_Data supplied_
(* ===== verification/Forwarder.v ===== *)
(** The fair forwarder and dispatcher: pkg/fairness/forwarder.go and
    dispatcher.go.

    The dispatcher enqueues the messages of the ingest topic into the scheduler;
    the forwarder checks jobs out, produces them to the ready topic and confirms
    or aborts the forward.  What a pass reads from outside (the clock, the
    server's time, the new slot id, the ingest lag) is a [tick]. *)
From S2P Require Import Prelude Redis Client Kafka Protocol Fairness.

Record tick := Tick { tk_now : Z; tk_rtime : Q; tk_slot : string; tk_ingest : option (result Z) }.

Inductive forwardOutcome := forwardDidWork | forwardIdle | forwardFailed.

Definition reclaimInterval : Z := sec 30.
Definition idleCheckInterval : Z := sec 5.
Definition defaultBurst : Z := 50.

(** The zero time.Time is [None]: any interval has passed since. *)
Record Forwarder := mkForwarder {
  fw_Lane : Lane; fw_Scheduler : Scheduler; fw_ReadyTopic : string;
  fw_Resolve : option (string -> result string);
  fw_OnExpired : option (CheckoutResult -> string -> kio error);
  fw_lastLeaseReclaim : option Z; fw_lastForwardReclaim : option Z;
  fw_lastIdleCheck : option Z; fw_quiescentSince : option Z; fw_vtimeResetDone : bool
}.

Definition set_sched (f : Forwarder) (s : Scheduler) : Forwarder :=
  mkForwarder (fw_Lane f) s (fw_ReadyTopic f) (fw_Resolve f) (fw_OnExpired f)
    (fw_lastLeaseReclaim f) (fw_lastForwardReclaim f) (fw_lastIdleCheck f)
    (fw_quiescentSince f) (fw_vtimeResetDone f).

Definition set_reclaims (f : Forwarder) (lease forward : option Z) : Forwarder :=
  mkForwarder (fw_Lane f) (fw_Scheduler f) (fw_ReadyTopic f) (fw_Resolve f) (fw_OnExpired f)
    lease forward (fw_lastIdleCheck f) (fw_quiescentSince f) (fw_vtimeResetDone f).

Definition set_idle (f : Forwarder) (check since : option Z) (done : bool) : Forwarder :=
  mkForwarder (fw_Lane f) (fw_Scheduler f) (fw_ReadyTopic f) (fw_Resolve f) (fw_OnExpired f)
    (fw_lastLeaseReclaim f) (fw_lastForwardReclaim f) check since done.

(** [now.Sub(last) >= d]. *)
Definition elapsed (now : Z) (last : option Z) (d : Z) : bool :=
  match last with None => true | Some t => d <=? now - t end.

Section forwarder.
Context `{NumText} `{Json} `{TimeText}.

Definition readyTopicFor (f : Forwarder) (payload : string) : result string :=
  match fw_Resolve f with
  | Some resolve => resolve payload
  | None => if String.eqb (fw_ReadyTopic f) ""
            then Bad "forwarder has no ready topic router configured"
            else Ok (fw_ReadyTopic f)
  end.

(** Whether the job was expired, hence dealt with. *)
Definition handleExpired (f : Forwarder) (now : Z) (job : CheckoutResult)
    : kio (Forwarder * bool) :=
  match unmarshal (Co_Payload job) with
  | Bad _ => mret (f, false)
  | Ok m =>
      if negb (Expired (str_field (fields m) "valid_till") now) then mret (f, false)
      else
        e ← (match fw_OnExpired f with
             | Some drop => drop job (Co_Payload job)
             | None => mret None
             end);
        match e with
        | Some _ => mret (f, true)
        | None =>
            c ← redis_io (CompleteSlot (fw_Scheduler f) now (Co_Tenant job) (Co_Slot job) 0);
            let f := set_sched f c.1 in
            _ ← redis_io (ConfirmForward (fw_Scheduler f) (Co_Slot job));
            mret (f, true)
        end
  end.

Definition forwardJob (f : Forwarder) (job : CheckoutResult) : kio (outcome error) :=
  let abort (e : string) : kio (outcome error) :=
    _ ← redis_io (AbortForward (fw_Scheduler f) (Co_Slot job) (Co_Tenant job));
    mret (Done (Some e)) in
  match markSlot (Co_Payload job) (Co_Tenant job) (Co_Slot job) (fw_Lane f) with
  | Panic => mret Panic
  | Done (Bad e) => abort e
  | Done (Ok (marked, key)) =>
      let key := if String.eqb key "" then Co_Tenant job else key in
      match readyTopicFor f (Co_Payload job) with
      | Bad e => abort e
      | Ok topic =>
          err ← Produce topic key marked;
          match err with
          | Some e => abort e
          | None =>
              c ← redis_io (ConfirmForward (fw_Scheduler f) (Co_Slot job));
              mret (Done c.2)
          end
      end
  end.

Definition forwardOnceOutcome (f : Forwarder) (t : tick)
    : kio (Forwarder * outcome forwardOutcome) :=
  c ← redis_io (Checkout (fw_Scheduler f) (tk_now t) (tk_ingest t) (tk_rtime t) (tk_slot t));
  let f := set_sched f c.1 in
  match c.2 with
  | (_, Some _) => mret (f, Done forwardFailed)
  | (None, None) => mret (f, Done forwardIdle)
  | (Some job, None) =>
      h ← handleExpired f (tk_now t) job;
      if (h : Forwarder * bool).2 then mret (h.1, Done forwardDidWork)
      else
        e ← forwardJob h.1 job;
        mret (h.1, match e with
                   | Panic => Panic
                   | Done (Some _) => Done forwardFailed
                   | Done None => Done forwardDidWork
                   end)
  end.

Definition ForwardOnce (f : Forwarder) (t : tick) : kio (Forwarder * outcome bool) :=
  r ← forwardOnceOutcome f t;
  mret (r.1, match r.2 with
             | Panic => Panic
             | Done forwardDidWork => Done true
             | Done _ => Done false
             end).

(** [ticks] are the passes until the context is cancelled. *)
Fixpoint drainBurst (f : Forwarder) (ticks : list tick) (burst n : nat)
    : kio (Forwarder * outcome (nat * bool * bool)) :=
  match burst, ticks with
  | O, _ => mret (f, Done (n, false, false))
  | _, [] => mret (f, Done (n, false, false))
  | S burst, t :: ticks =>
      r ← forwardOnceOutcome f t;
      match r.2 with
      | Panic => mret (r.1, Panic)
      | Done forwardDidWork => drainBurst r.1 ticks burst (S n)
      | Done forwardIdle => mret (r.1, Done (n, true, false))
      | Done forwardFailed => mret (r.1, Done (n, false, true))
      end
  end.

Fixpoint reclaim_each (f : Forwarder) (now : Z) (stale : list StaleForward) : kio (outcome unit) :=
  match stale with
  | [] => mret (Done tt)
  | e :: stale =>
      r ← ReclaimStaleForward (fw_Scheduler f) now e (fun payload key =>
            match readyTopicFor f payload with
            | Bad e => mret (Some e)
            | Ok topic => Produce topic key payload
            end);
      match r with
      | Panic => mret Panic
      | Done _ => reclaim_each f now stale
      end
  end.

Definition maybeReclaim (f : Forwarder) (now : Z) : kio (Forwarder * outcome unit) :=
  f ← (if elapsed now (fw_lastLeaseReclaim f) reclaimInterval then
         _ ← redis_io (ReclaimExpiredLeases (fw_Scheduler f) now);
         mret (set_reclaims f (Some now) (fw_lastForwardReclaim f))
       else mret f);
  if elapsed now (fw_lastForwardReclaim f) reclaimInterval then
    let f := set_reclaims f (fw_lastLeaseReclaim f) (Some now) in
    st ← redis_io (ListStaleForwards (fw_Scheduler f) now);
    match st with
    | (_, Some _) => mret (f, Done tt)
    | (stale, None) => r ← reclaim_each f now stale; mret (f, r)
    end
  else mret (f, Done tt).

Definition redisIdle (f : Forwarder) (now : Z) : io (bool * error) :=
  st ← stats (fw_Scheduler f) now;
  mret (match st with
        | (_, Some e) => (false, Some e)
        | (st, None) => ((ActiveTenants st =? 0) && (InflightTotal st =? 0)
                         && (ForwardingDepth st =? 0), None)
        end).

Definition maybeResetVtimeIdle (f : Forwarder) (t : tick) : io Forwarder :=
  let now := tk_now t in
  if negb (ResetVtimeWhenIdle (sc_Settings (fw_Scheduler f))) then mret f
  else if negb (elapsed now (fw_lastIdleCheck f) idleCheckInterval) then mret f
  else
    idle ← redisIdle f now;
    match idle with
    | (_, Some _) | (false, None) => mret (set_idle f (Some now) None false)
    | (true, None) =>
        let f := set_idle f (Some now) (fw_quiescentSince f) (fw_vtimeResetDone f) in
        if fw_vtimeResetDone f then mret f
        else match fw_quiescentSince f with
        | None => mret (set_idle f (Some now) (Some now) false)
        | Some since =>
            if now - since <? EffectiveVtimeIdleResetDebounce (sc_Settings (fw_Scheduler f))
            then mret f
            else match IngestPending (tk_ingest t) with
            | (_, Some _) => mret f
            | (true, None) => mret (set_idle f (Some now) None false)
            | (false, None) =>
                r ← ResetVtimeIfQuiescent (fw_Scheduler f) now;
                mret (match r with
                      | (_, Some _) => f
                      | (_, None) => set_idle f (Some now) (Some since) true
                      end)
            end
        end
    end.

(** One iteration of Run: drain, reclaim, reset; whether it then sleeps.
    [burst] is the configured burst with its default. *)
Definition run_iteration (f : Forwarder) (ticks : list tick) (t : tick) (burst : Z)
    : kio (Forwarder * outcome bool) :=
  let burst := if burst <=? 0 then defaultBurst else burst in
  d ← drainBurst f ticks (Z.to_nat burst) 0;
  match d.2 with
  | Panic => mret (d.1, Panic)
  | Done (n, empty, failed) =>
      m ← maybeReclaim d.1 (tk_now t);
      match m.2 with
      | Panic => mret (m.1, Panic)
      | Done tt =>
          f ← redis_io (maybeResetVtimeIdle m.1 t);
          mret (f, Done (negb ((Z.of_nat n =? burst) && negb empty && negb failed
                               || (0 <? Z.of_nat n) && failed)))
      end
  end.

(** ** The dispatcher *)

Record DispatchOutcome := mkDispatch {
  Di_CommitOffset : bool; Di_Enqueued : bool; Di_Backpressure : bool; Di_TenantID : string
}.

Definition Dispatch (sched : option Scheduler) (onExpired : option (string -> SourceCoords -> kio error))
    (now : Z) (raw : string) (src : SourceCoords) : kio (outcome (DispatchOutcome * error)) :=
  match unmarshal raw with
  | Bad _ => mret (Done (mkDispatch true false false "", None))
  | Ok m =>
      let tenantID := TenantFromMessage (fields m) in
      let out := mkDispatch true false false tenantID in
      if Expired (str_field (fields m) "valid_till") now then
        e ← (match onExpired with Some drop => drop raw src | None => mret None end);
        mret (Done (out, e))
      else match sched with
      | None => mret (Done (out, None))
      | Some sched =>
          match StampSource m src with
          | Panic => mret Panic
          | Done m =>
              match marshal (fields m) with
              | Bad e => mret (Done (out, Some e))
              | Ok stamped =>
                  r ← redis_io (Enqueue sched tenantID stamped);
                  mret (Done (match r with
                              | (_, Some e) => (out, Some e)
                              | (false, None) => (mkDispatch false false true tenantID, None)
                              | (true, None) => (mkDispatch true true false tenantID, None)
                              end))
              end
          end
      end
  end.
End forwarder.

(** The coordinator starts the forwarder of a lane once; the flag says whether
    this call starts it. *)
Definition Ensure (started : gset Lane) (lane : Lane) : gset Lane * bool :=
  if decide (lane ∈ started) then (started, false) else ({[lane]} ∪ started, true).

==

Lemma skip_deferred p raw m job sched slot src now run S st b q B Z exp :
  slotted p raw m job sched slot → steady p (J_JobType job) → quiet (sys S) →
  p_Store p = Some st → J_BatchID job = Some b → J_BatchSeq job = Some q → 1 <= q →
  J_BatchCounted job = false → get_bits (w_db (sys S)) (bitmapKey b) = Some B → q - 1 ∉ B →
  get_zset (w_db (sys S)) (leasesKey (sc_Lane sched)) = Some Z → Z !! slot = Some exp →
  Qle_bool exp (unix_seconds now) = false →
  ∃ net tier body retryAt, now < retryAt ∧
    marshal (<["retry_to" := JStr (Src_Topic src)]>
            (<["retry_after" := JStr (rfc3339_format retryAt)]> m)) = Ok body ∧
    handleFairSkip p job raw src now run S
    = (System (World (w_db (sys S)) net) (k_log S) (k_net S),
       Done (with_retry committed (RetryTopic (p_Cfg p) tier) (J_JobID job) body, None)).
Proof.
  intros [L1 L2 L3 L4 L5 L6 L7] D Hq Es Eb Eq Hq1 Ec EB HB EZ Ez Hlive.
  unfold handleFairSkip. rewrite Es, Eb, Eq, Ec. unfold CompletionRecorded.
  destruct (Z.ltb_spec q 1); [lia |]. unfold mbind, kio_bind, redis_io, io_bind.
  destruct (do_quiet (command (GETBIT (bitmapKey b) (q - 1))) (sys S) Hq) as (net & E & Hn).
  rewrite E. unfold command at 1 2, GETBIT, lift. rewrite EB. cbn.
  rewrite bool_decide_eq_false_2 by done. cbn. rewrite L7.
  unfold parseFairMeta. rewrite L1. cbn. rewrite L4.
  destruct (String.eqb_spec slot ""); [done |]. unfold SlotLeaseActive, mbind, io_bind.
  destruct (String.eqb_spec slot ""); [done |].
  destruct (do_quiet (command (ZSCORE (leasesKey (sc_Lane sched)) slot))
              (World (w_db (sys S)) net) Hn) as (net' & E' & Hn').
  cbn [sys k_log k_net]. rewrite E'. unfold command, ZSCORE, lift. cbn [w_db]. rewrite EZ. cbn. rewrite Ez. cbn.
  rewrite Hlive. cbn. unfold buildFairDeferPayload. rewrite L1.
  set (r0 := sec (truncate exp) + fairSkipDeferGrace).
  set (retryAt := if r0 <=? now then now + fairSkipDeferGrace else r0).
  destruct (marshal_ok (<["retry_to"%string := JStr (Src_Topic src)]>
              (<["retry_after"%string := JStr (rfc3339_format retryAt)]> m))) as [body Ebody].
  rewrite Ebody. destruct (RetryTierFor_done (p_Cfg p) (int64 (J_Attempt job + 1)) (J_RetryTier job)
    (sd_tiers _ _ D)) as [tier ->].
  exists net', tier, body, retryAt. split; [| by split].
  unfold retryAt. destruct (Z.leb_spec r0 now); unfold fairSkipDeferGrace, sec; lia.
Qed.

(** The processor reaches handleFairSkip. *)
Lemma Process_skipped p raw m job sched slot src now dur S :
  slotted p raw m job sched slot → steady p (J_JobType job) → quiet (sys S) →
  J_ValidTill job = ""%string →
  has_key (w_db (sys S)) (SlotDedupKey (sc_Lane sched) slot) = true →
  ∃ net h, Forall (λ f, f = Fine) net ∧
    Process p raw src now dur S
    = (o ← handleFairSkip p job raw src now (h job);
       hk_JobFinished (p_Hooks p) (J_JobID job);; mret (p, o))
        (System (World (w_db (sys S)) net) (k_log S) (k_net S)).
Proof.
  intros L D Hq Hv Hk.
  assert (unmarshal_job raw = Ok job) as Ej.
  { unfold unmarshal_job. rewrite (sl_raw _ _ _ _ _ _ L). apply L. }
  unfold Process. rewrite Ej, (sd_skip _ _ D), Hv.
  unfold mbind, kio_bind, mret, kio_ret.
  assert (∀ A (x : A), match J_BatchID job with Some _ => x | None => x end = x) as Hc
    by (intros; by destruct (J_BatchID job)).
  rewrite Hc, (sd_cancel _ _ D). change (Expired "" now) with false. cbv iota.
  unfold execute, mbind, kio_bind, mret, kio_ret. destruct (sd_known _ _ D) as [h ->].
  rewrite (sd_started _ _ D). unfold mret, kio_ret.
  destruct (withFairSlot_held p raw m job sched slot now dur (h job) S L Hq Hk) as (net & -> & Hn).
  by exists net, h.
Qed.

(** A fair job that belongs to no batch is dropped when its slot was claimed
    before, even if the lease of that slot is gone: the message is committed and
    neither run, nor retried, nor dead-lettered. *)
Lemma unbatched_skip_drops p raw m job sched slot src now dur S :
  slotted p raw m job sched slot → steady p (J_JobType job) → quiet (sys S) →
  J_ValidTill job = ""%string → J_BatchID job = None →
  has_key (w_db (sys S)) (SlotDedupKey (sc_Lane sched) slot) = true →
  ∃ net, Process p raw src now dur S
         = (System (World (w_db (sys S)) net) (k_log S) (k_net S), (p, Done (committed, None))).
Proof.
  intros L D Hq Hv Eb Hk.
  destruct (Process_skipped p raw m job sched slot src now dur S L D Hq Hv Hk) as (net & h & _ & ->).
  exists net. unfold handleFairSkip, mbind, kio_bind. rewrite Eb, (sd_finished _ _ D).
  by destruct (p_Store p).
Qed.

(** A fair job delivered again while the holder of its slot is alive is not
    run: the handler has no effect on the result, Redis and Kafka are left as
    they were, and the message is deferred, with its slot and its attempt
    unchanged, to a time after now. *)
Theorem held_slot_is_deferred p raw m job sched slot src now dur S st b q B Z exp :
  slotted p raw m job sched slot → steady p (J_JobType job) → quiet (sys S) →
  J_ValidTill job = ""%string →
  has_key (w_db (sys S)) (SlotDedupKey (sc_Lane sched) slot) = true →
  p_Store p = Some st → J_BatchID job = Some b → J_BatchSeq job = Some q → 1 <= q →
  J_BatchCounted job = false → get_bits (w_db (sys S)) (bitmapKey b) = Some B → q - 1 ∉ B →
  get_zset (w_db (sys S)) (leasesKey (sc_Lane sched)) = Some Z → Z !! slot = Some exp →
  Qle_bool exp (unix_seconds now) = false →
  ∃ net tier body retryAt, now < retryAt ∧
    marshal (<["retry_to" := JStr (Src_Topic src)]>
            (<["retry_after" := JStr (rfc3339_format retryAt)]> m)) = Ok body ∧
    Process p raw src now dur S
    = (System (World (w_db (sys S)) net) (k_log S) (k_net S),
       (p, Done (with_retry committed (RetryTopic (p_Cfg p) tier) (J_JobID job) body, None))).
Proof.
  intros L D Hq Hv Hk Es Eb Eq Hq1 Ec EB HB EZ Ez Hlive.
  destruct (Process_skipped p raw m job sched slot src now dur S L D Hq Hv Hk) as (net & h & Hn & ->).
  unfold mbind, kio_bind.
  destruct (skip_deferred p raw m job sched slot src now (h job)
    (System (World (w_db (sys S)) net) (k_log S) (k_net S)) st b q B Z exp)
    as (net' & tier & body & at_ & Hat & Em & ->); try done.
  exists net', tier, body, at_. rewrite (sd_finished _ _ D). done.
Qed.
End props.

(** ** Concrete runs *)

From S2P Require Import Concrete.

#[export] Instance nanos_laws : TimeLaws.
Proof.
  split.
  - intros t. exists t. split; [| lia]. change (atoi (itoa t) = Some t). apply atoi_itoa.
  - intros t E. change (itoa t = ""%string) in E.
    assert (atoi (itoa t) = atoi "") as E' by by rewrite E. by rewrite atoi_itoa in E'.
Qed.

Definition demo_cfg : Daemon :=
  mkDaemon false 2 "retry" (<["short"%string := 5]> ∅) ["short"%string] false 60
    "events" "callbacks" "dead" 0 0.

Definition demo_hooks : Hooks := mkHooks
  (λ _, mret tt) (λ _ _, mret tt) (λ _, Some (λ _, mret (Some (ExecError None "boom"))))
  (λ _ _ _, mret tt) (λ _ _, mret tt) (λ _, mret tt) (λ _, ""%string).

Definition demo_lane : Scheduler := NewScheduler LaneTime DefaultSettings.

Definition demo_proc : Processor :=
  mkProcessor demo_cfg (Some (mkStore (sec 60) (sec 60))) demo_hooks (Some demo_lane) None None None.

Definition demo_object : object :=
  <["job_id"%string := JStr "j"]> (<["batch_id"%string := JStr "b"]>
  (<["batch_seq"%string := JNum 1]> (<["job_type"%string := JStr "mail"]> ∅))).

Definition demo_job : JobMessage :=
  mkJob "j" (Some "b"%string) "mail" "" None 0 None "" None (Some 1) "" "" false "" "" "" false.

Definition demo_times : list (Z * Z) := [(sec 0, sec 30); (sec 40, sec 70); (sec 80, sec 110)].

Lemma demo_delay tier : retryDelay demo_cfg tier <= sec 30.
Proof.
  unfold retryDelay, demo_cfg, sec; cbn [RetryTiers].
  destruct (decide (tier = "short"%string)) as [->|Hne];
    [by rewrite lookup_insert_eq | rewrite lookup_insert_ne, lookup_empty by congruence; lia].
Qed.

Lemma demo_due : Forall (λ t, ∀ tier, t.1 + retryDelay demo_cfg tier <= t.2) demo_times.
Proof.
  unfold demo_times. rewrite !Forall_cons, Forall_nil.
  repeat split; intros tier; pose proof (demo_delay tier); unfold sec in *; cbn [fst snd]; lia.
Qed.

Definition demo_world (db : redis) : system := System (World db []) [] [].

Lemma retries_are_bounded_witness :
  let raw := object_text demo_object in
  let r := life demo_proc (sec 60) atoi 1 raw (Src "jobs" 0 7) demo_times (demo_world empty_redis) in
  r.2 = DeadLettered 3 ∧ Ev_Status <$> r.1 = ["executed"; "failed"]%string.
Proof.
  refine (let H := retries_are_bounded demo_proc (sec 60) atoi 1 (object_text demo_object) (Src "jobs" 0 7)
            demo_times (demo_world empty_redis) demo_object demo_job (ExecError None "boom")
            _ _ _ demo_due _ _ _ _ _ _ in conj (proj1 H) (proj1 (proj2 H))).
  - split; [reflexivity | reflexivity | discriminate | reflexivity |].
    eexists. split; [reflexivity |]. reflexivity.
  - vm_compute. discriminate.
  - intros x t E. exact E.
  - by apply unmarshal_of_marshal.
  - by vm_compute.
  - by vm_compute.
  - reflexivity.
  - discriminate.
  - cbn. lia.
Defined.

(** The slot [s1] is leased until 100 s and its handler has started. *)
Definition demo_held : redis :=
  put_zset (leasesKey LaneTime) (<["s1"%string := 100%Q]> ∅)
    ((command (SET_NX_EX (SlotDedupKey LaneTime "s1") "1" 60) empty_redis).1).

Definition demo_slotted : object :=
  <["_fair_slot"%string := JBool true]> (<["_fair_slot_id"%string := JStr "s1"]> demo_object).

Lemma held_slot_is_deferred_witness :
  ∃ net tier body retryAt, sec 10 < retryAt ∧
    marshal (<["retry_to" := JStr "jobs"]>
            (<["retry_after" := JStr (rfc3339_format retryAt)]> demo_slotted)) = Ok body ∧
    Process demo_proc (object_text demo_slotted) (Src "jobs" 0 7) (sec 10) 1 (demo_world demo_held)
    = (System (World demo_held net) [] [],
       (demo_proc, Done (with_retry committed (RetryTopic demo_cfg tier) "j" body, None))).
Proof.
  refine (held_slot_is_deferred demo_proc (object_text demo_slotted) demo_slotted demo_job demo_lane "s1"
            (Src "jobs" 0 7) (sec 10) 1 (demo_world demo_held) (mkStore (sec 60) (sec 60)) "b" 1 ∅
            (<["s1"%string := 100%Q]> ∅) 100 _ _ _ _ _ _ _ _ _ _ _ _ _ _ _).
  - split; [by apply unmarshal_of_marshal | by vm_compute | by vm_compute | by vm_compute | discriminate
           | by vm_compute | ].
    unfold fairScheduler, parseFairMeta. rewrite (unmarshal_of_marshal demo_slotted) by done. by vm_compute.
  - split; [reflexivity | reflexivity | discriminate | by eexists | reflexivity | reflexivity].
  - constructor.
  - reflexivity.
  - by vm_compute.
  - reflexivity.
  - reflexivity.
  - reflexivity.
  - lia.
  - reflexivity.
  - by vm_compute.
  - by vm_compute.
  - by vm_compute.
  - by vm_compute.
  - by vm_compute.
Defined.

_What is being asked_
Copy out every line of the listing where the word "forwardDidWork" occurs.

_Solution to this task_
Inductive forwardOutcome := forwardDidWork | forwardIdle | forwardFailed.
      if (h : Forwarder * bool).2 then mret (h.1, Done forwardDidWork)
                   | Done None => Done forwardDidWork
             | Done forwardDidWork => Done true
      | Done forwardDidWork => drainBurst r.1 ticks burst (S n)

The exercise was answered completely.